1. Define your functions in a Python file

from databend_udf import *

# Define a function
@udf(input_types=["VARCHAR", "VARCHAR", "VARCHAR"], result_type="VARCHAR")
def split_and_join(s: str, split_s: str, join_s: str) -> str:
    return join_s.join(s.split(split_s))

# Define a function that accepts nullable values, and set skip_null to True to enable it returns NULL if any argument is NULL.
@udf(
    input_types=["INT", "INT"],
    result_type="INT",
    skip_null=True,
)
def gcd(x: int, y: int) -> int:
    while y != 0:
        (x, y) = (y, x % y)
    return x

# Define a function that accepts nullable values, and set skip_null to False to enable it handles NULL values inside the function.
@udf(
    input_types=["ARRAY(INT64 NULL)", "INT64"],
    result_type="INT NOT NULL",
    skip_null=False,
)
def array_index_of(array: List[int], item: int):
    if array is None:
        return 0

    try:
        return array.index(item) + 1
    except ValueError:
        return 0

# Define a function which is IO bound, and set io_threads to enable it can be executed concurrently.
@udf(input_types=["INT"], result_type="INT", io_threads=32)
def wait_concurrent(x):
    # assume an IO operation cost 2s
    time.sleep(2)
    return x

if __name__ == '__main__':
    # create a UDF server listening at '0.0.0.0:8815'
    server = UDFServer("0.0.0.0:8815")
    # add defined functions
    server.add_function(split_and_join)
    server.add_function(gcd)
    server.add_function(array_index_of)
    server.add_function(wait_concurrent)
    # start the UDF server
    server.serve()

@udf is an annotation for creating a UDF. It supports following parameters:

  • input_types: A list of strings or Arrow data types that specifies the input data types.
  • result_type: A string or an Arrow data type that specifies the return value type.
  • name: An optional string specifying the function name. If not provided, the original name will be used.
  • io_threads: Number of I/O threads used per data chunk for I/O bound functions.
  • skip_null: A boolean value specifying whether to skip NULL value. If it is set to True, NULL values will not be passed to the function, and the corresponding return value is set to NULL. Default to False.

2. Start the UDF Server

Then we can Start the UDF Server by running:

python3 udf_server.py

3. Update Databend query node config

Now, udf server is disabled by default in databend.

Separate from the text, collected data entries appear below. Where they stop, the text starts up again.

Inductive step (env : Env) : System -> System -> Prop :=
| step_attach sys filter :
    panicked sys = None -> readers sys = [] ->
    step env sys (after (AddEventsListener env filter (runtime sys)) [])
| step_detach sys channel :
    panicked sys = None -> readers sys = [] ->
    step env sys (after (RemoveEventsListener env channel (runtime sys)) [])
(* handleEvent, up to r.RLock() *)
| step_payload_rejected sys content err s' :
    panicked sys = None ->
    decode env content (runtime sys) = (Ok (inl err), s') ->
    step env sys (mkSystem s' (readers sys) None)
| step_payload_decoded sys content event s' :
    panicked sys = None ->
    decode env content (runtime sys) = (Ok (inr event), s') ->
    step env sys
         (mkSystem s'
            (readers sys ++ [mkReader event (map_to_list (listeners (client s')))])
            None)
(* one turn of the loop of handleEvent *)
| step_dispatch sys rs1 event entry todo rs2 :
    panicked sys = None ->
    readers sys = rs1 ++ mkReader event (entry :: todo) :: rs2 ->
    step env sys
         (after (dispatchOne event entry (runtime sys))
                (rs1 ++ mkReader event todo :: rs2))
(* the deferred r.RUnlock() *)
| step_runlock sys rs1 event rs2 :
    panicked sys = None ->
    readers sys = rs1 ++ mkReader event [] :: rs2 ->
    step env sys (mkSystem (runtime sys) (rs1 ++ rs2) None)
(* select: case ch <- e, with a receiver at the other end *)
| step_send sys gs1 ch context e gs2 :
    panicked sys = None ->
    goroutines (runtime sys) = gs1 ++ GDeliver ch context e :: gs2 ->
    ch ∉ closed (runtime sys) ->
    step env sys
         (mkSystem (setGoroutines (gs1 ++ GDelivered context :: gs2) (runtime sys))
                   (readers sys) None)
(* select: case ch <- e, on a closed channel *)
| step_send_closed sys gs1 ch context e gs2 :
    panicked sys = None ->
    goroutines (runtime sys) = gs1 ++ GDeliver ch context e :: gs2 ->
    ch ∈ closed (runtime sys) ->
    step env sys
         (mkSystem (runtime sys) (readers sys) (Some "send on closed channel"))
(* select: case <-context.done *)
| step_cancelled sys gs1 ch context e gs2 :
    panicked sys = None ->
    goroutines (runtime sys) = gs1 ++ GDeliver ch context e :: gs2 ->
    done context ∈ closed (runtime sys) ->
    step env sys
         (mkSystem (setGoroutines (gs1 ++ GDelivered context :: gs2) (runtime sys))
                   (readers sys) None)
(* the deferred context.completion.Done() *)
| step_done sys gs1 context gs2 :
    panicked sys = None ->
    goroutines (runtime sys) = gs1 ++ GDelivered context :: gs2 ->
    step env sys
         (after (wgAdd (completion context) (-1)
                       (setGoroutines (gs1 ++ gs2) (runtime sys)))
                (readers sys))
(* completion.Wait() returns *)
| step_wait sys gs1 completion channel gs2 :
    panicked sys = None ->
    goroutines (runtime sys) = gs1 ++ GFinalize completion channel :: gs2 ->
    counter (waitGroups (runtime sys)) completion = 0 ->
    step env sys
         (mkSystem (setGoroutines (gs1 ++ GClose channel :: gs2) (runtime sys))
                   (readers sys) None)
(* close(channel) *)
| step_close sys gs1 channel gs2 :
    panicked sys = None ->
    goroutines (runtime sys) = gs1 ++ GClose channel :: gs2 ->
    step env sys
         (after (close channel (setGoroutines (gs1 ++ gs2) (runtime sys)))
                (readers sys)).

You can enable it by setting 'enable_udf_server = true' in query node config.

In addition, for security reasons, only the address specified in the config can be accessed by databend. The list of allowed udf server addresses are specified through the udf_server_allowlist variable in the query node config.

Here is an example config:

[query]
...
enable_udf_server = true
udf_server_allow_list = [ "http://0.0.0.0:8815", "http://example.com" ]

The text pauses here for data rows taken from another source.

Lemma rmatch_none {R : Type} (r : regex) :
  forall (s : list ascii) (cap : option (list ascii))
         (k : list ascii -> option (list ascii) -> option R),
    (forall q u cap', s = q ++ u -> k u cap' = None) ->
    rmatch r s cap k = None.
Proof.
  induction r as [p|r1 IH1 r2 IH2|r1 IH1|p|r1 IH1]; intros s cap k Hk;
    cbn [rmatch].
  - destruct s as [|c s']; [reflexivity|].
    destruct (p c); [|reflexivity]. now apply (Hk [c] s').
  - apply IH1. intros q u cap' ->. apply IH2.
    intros q' u' cap'' ->. apply (Hk (q ++ q') u'). now rewrite app_assoc.
  - rewrite IH1 by assumption. now apply (Hk [] s).
  - apply starByte_none. intros q u ->. now apply (Hk q u).
  - apply IH1. intros q u cap' ->. now apply (Hk q u).
Qed.

(** On a suffix that makes the continuation fail wherever the match
    ends inside it, a greedy star ends before it. *)
Lemma starByte_append {R : Type} (p : ascii -> bool) (t : list ascii)
    (k k' : list ascii -> option R) :
  (forall u t', t = u ++ t' -> u <> [] -> k t' = None) ->
  forall s,
    (forall q s', s = q ++ s' -> k (s' ++ t) = k' s') ->
    starByte p (s ++ t) k = starByte p s k'.
Proof.
  intros HB. induction s as [|c s IH]; intros HA.
  - cbn [app starByte]. rewrite <- (HA [] [] eq_refl). cbn [app].
    clear HA. revert HB. generalize k. clear k.
    induction t as [|c t IHt]; intros k HB; [reflexivity|].
    cbn [starByte]. rewrite IHt.
    + rewrite (HB [c] t eq_refl) by discriminate. now destruct (p c).
    + intros u t' -> Hu. apply (HB (c :: u) t'); [reflexivity|discriminate].
  - cbn [app starByte]. rewrite IH.
    + pose proof (HA [] (c :: s) eq_refl) as Hs. cbn [app] in Hs.
      now rewrite Hs.
    + intros q s' ->. now apply (HA (c :: q) s').
Qed.

Lemma firstn_diff_app (q s' t : list ascii) :
  firstn (length ((q ++ s') ++ t) - length (s' ++ t)) ((q ++ s') ++ t)
  = firstn (length (q ++ s') - length s') (q ++ s').
Proof.
  rewrite !length_app.
  replace (length q + length s' + length t - (length s' + length t))
    with (length q + 0) by lia.
  replace (length q + length s' - length s') with (length q + 0) by lia.
  rewrite <- !app_assoc. now rewrite !firstn_app_2.
Qed.

(** The same for a pattern: where every match that ends inside the
    suffix [t] is rejected, the pattern behaves on [s ++ t] as on [s]. *)
Lemma rmatch_append {R : Type} (t : list ascii) (r : regex) :
  forall (s : list ascii) (cap : option (list ascii))
         (k k' : list ascii -> option (list ascii) -> option R),
    (forall u t' cap', t = u ++ t' -> u <> [] -> k t' cap' = None) ->
    (forall q s' cap', s = q ++ s' -> k (s' ++ t) cap' = k' s' cap') ->
    rmatch r (s ++ t) cap k = rmatch r s cap k'.
Proof.
  induction r as [p|r1 IH1 r2 IH2|r1 IH1|p|r1 IH1];
    intros s cap k k' HB HA; cbn [rmatch].
  - destruct s as [|c s'].
    + cbn [app]. destruct t as [|c t']; [reflexivity|].
      rewrite (HB [c] t' cap eq_refl) by discriminate. now destruct (p c).
    + cbn [app]. destruct (p c); [|reflexivity].
      now apply (HA [c] s').
  - apply IH1.
    + intros u t' cap' -> Hu. apply rmatch_none.
      intros q u' cap'' ->. apply (HB (u ++ q) u').
      * now rewrite app_assoc.
      * destruct u; [contradiction|discriminate].
    + intros q s' cap' ->. apply IH2; [assumption|].
      intros q' s'' cap'' ->. apply (HA (q ++ q') s'').
      now rewrite app_assoc.
  - rewrite (IH1 s cap k k' HB HA). now rewrite (HA [] s cap eq_refl).
  - apply starByte_append.
    + intros u t' -> Hu. now apply (HB u t').
    + intros q s' ->. now apply (HA q s').
  - apply IH1.
    + intros u t' cap' -> Hu. now apply (HB u t').
    + intros q s' cap' ->. rewrite firstn_diff_app. now apply (HA q s').
Qed.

4. Add the functions to Databend

We can use the CREATE FUNCTION command to add the functions you defined to Databend:

CREATE FUNCTION [IF NOT EXISTS] <udf_name> (<arg_type>, ...) RETURNS <return_type> LANGUAGE <language> HANDLER=<handler> ADDRESS=<udf_server_address>

The udf_name is the name of UDF you declared in Databend. The handler is the function name you defined in the python UDF server.

For example:

CREATE FUNCTION split_and_join (VARCHAR, VARCHAR, VARCHAR) RETURNS VARCHAR LANGUAGE python HANDLER = 'split_and_join' ADDRESS = 'http://0.0.0.0:8815';

NOTE: The udf_server_address you specify must appear in udf_server_allow_list explained in the previous step.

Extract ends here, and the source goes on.